Russian grain stocks as of Mar 1 were up 15% versus a year ago at 26.1 MMT, according to Rosstat.

Ukraine said that their early spring grain planting (which doesn't include crops like corn) was 14% complete on 343k ha. Winter grains have had fertiliser applied on 72% of the planted area, and 74% in the case of winter OSR, said the Ukraine Ag Ministry.

In other news, there's been some interesting debate going around concerning US corn plantings and yield prospects this year - before virtually any of this year's crop has even got into the ground (save for Texas).

Whilst just about everyone expects corn plantings to fall, the general consensus is that they won't drop by that much. Farm Futures Magazine yesterday estimated the 2015 US corn area at 88.34 million acres, down by 2.3 million (or 2.5%) compared to last year. Societe Generale today suggested an area of 89.7 million acres, only 1% less than a year ago.

The most interesting part of the debate concerns yield potential.
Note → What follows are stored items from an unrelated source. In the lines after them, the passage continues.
(** * OKX trading client: order lifecycle, REST protocol and account stream

    A shallow embedding of the exchange connectivity layer
    ([exchange/okx_rest.py], [exchange/okx_ws_private.py]) and of the order
    lifecycle manager built on it ([execution/order_manager.py],
    [execution/portfolio.py]), with the properties the specification states
    about them.

    Conventions of the embedding:
    - a Python [float] is an IEEE-754 binary64 value: Rocq's primitive
      [float], whose operations round to nearest-even exactly as CPython's;
    - a Python exception is a value of [exn]; a call that may raise returns
      a [result];
    - the durable key-value ledger ([data/store.py], table [kv]) is a finite
      map from strings to strings;
    - what the outside world answers (the exchange, the clock) is an
      argument of the function that asks for it. *)

From Stdlib Require Import ZArith QArith Qabs Qround Qreduction String Ascii List Bool Lia
  Floats.
From stdpp Require Import base gmap strings list.
Set Warnings "-inexact-float,-register-all".

(** ** Python values shared by all components *)

Module Py.

(** Exceptions carry the text that [str(e)] returns. *)
Inductive exn : Type :=
| RuntimeError (msg : string)
| ValueError (msg : string)
| HTTPError (msg : string)
| AttributeError (msg : string)
| TypeError (msg : string)
| LookupError (msg : string)
| OverflowError (msg : string)
| ArithmeticError (msg : string).

Definition str_exn (e : exn) : string :=
  match e with
  | RuntimeError m | ValueError m | HTTPError m | AttributeError m
  | TypeError m | LookupError m | OverflowError m | ArithmeticError m => m
  end.

Inductive result (A : Type) : Type :=
| Ok (a : A)
| Raise (e : exn).
Arguments Ok {A} a.
Arguments Raise {A} e.

(** Sequencing: the first exception raised propagates ([x ← r; k] below). *)
#[global] Instance result_ret : MRet result := fun A a => Ok a.
#[global] Instance result_bind : MBind result := fun A B k r =>
  match r with
  | Ok a => k a
  | Raise e => Raise e
  end.

(** *** Floats *)

(** Truthiness of a float: only [0.0] and [-0.0] are falsy (a NaN is
    truthy). *)
Definition float_truthy (x : float) : bool := negb (x =? 0)%float.

(** [x or d] on floats. *)
Definition float_or (x d : float) : float :=
  if float_truthy x then x else d.

(** [float(v or d)] where [v] is [None] or a float: a numeric configuration
    entry read with [d.get(k, d) or d], or [store.get_kv_float(k) or d]. *)
Definition entry_or (x : option float) (d : float) : float :=
  match x with
  | Some v => float_or v d
  | None => d
  end.

(** [int(x)] on a float truncates toward zero; it raises on an infinity
    and on a NaN. *)
Definition int_of_float (x : float) : result Z :=
  match Prim2SF x with
  | S754_zero _ => Ok 0%Z
  | S754_finite s m e =>
      let v := if (0 <=? e)%Z then (Z.pos m * 2 ^ e)%Z
               else (Z.pos m / 2 ^ (- e))%Z in
      Ok (if s then (- v)%Z else v)
  | S754_infinity _ =>
      Raise (OverflowError "cannot convert float infinity to integer")
  | S754_nan => Raise (ValueError "cannot convert float NaN to integer")
  end.

(** *** Strings (sequences of bytes, UTF-8) *)

Local Open Scope string_scope.

Definition str_truthy (s : string) : bool :=
  match s with EmptyString => false | _ => true end.

(** Truthiness of an optional string such as [store.get_kv(k)]: [None] and
    the empty string are falsy. *)
Definition opt_str_truthy (v : option string) : bool :=
  match v with Some s => str_truthy s | None => false end.

(** [needle in hay]. *)
Fixpoint contains (needle hay : string) : bool :=
  String.prefix needle hay ||
  match hay with
  | EmptyString => false
  | String _ hay' => contains needle hay'
  end.

Definition upper_ascii (c : ascii) : ascii :=
  let n := nat_of_ascii c in
  if (97 <=? n)%nat && (n <=? 122)%nat then ascii_of_nat (n - 32) else c.

Definition lower_ascii (c : ascii) : ascii :=
  let n := nat_of_ascii c in
  if (65 <=? n)%nat && (n <=? 90)%nat then ascii_of_nat (n + 32) else c.

Fixpoint map_str (f : ascii -> ascii) (s : string) : string :=
  match s with
  | EmptyString => EmptyString
  | String c s' => String (f c) (map_str f s')
  end.

(** [s.upper()] and [s.lower()], on ASCII letters (the methods, sides and
    states of the protocol are ASCII). *)
Definition upper (s : string) : string := map_str upper_ascii s.
Definition lower (s : string) : string := map_str lower_ascii s.

(** The characters [str.strip()] removes. The ASCII ones: tab, line feed,
    vertical tab, form feed, carriage return, the four separators 28..31
    and the space. *)
Definition is_space (c : ascii) : bool :=
  let n := nat_of_ascii c in
  ((9 <=? n)%nat && (n <=? 13)%nat) || ((28 <=? n)%nat && (n <=? 32)%nat).
(** X13. The event type is not checked before relaying: an event whose
    type is none of "play", "pause" and "seek" leaves the whole server
    state as it was and is still relayed, as received, to the members of
    the sender's rooms that are not in the room named by the sender's
    socket id. *)
Theorem unknown_event_relayed_not_stored
    (s : Server) (a b rid : string) (data : VideoEventPayload) :
  ¬ playback data →
  rid ∈ socket_rooms s a → rid ≠ a →
  b ∈ members s rid → b ∉ members s a →
  roomStore (on_videoEvent a data s).1 = roomStore s ∧
  socketRooms (on_videoEvent a data s).1 = socketRooms s ∧
  delivered (on_videoEvent a data s).2 b (relayEvent data).
Proof.
  intros Hno Hin Hne Hb Hba. split; [|split].
  - apply map_eq. intros r. rewrite on_videoEvent_store.
    case_decide; [|done].
    destruct (roomStore s !! r); simpl; [|done]. by rewrite reconcile_other.
  - apply on_videoEvent_socketRooms.
  - apply (relay_to_others s a data rid); [|done..].
    by apply elem_of_event_rooms.
Qed.

Lemma unknown_event_relayed_not_stored_witness :
  roomStore (on_videoEvent "a" (stop_at 42) two_rooms).1 = roomStore two_rooms ∧
  socketRooms (on_videoEvent "a" (stop_at 42) two_rooms).1 = socketRooms two_rooms ∧
  delivered (on_videoEvent "a" (stop_at 42) two_rooms).2 "b" (relayEvent (stop_at 42)).
Proof.
  apply (unknown_event_relayed_not_stored two_rooms "a" "b" "R1" (stop_at 42)).
  - intros [H|[H|H]]; discriminate.
  - apply (bool_decide_unpack _). vm_compute. exact I.
  - discriminate.
  - apply (bool_decide_unpack _). vm_compute. exact I.
  - apply (bool_decide_unpack _). vm_compute. exact I.
Defined.

(** X14. One relay goes out per room of the sender, so a socket that
    shares two rooms with the sender, and is not in the room named by the
    sender's socket id, is sent the same event twice, by two different
    emissions. *)
Theorem shared_rooms_relay_twice
    (s : Server) (a b r1 r2 : string) (data : VideoEventPayload) :
  r1 ∈ socket_rooms s a → r1 ≠ a →
  r2 ∈ socket_rooms s a → r2 ≠ a →
  r1 ≠ r2 →
  b ∈ members s r1 → b ∈ members s r2 → b ∉ members s a →
  length (on_videoEvent a data s).2 = length (event_rooms s a) ∧
  ∃ i j e1 e2,
    i ≠ j ∧
    (on_videoEvent a data s).2 !! i = Some e1 ∧
    (on_videoEvent a data s).2 !! j = Some e2 ∧
    b ∈ recipients e1 ∧ message e1 = relayEvent data ∧
    b ∈ recipients e2 ∧ message e2 = relayEvent data.
Proof.
  intros H1 Ha1 H2 Ha2 Hne Hb1 Hb2 Hba.
  rewrite on_videoEvent_outputs. split; [apply length_fmap|].
  assert (Hr1 : r1 ∈ event_rooms s a) by by apply elem_of_event_rooms.
  assert (Hr2 : r2 ∈ event_rooms s a) by by apply elem_of_event_rooms.
  apply list_elem_of_lookup in Hr1 as [i Hi].
  apply list_elem_of_lookup in Hr2 as [j Hj].
  exists i, j, (socket_to_emit s a r1 (relayEvent data)),
    (socket_to_emit s a r2 (relayEvent data)).
  split; [intros ->; congruence|].
  rewrite !list_lookup_fmap, Hi, Hj. simpl.
  repeat split; by apply elem_of_difference.
Qed.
With several analysts noting that yields have fallen sharply (by at least 7% and in one case by more than 18%) in each of the four big corn record yield years since 1990.

One theory doing the rounds is that these bumper production years have subsequently been met by a slump in prices, thus encouraging US growers to reduce their planted area, and cut seeding rates, plus apply less fertiliser and agrochemicals the following year in an effort to save money. Hence, yields are usually significantly lower the season after a bumper US corn crop. Throw in the likelihood that a year with near ideal growing conditions such as 2014 is unlikely to be followed by another as equally benign, and the argument gains a bit of further traction.